Guest Speaker: Dr. Xiaoming Yuan (Hong Kong Baptist University)

Time: 2014-12-18 (Thursday), 1030 - 1200
Location:
Conference Room 7215, School of Science

Abstract:

      The primal-dual hybrid gradient algorithm (PDHG) has been widely used, especially for some basic image processing models. In the literature, PDHGs convergence was established only under some restrictive conditions on its step sizes. We will revisit PDHGs convergence in the context of a saddle-point problem, and try to better understand how to choose its step sizes. More specifically, we will show by an extremely simple example that PDHG is not necessarily convergent when the step sizes are fixed as even tiny constants. We then show that PDHG with constant step sizes is indeed convergent if one of the functions of the saddle-point problem is strong convex, a condition that does hold for some variational models in imaging.
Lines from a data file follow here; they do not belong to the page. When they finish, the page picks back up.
Lemma find_absent (s : bytes) (a : Z) sym :
  lit sym = [a] → a ∉ s → find (is_char sym) s = None.
Proof.
  intros Hsym Ha. apply find_char_None. rewrite Forall_forall. intros c Hc.
  unfold is_char, bytes_eqb. rewrite Hsym. apply bool_decide_eq_false. intros ->.
  apply Ha. destruct (chars_from_sub [] s [a] Hc a) as [H|H];
    [by apply list_elem_of_singleton|by apply elem_of_nil in H|done].
Qed.

Lemma email_total : 64 ∉ text → total_on (email_pattern wide).
Proof.
  intros Hat i Hi. simpl. unfold match_email. rewrite slice_from_ascii by lia. simpl.
  rewrite (find_absent _ 64 "@" eq_refl); [eauto|].
  intros Hin. apply Hat. rewrite <- (take_drop i text), elem_of_app. by right.
Qed.
End returns.

(** On ASCII text, classification returns (it does not panic), provided
    e-mail detection is off or the text has no [@]. *)
Theorem classify_returns_on_ascii (wide : bytes → bool) (text : bytes)
    (config : DataClassificationConfig) :
  ascii_text text → pii_detection config = false ∨ 64 ∉ text →
  ∃ r, classify_text wide text config = Ok r.
Proof.
  intros Ha Hp. unfold classify_text. destruct (negb _ || _); [eauto|]. unfold run_if.
  assert (H1 := λ o, scan_pattern_total text Ha ssn_pattern o (ssn_total text Ha) (ssn_bounded text)).
  assert (H2 := λ o, scan_pattern_total text Ha card_pattern o (card_total text Ha) (card_bounded text)).
  assert (H3 : 64 ∉ text → ∀ o, ∃ o', scan_pattern text (email_pattern wide) o = Ok o').
  { intros Hat o. apply scan_pattern_total; [done|by apply email_total|apply email_bounded]. }
  assert (H4 : ∀ o, ∃ o', scan_api_key_pattern text o = Ok o').
  { intros o. unfold scan_api_key_pattern.
    destruct (scan_from_total text Ha api_key_pattern 0 (length text) o
      (api_key_total text Ha) (api_key_bounded text) ltac:(lia)) as [o' ->]. simpl. eauto. }
  assert (E1 : ∃ o, (if phi_detection config then scan_pattern text ssn_pattern [] else Ok []) = Ok o)
    by (destruct (phi_detection config); eauto). destruct E1 as [o1 ->]. simpl.
  assert (E2 : ∃ o, (if financial_detection config then scan_pattern text card_pattern o1
                     else Ok o1) = Ok o)
    by (destruct (financial_detection config); eauto). destruct E2 as [o2 ->]. simpl.
  assert (E3 : ∃ o, (if pii_detection config then scan_pattern text (email_pattern wide) o2
                     else Ok o2) = Ok o)
    by (destruct (pii_detection config); [destruct Hp; [done|auto]|eauto]).
  destruct E3 as [o3 ->]. simpl.
  assert (E4 : ∃ o, (if ip_detection config then scan_api_key_pattern text o3 else Ok o3) = Ok o)
    by (destruct (ip_detection config); eauto). destruct E4 as [o4 ->]. simpl. eauto.
Qed.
With this additional condition, we also establish a worst-case convergence rate measured by the iteration complexity for PDHG with constant step sizes. Some extensions to total variational minimization models with finite element discretization will also be mentioned.

Biography

      Xiaoming Yuan(袁晓明) was educated at Nanjing University (B.Sc., M.Phil.) and City University of Hong Kong (Ph.D.), all majoring in Mathematics. He had worked at University of Victoria, Shanghai Jiao Tong University, and University of British Columbia Okanagan before he joined Hong Kong Baptist University.
      His research focus is numerical optimization including such topics as variational inequalities and complementarity problems, sparse and low
rank optimization, and firstorder methods for largescale convex programming problems. Xiaoming Yuan is also interested in applications arising in image processing, statistics and operations management.
      His research works have appeared in some top journals such as SIAM Journal on Optimization, Mathematics of Computation, Journal of Scientific Computing and Math. Programming.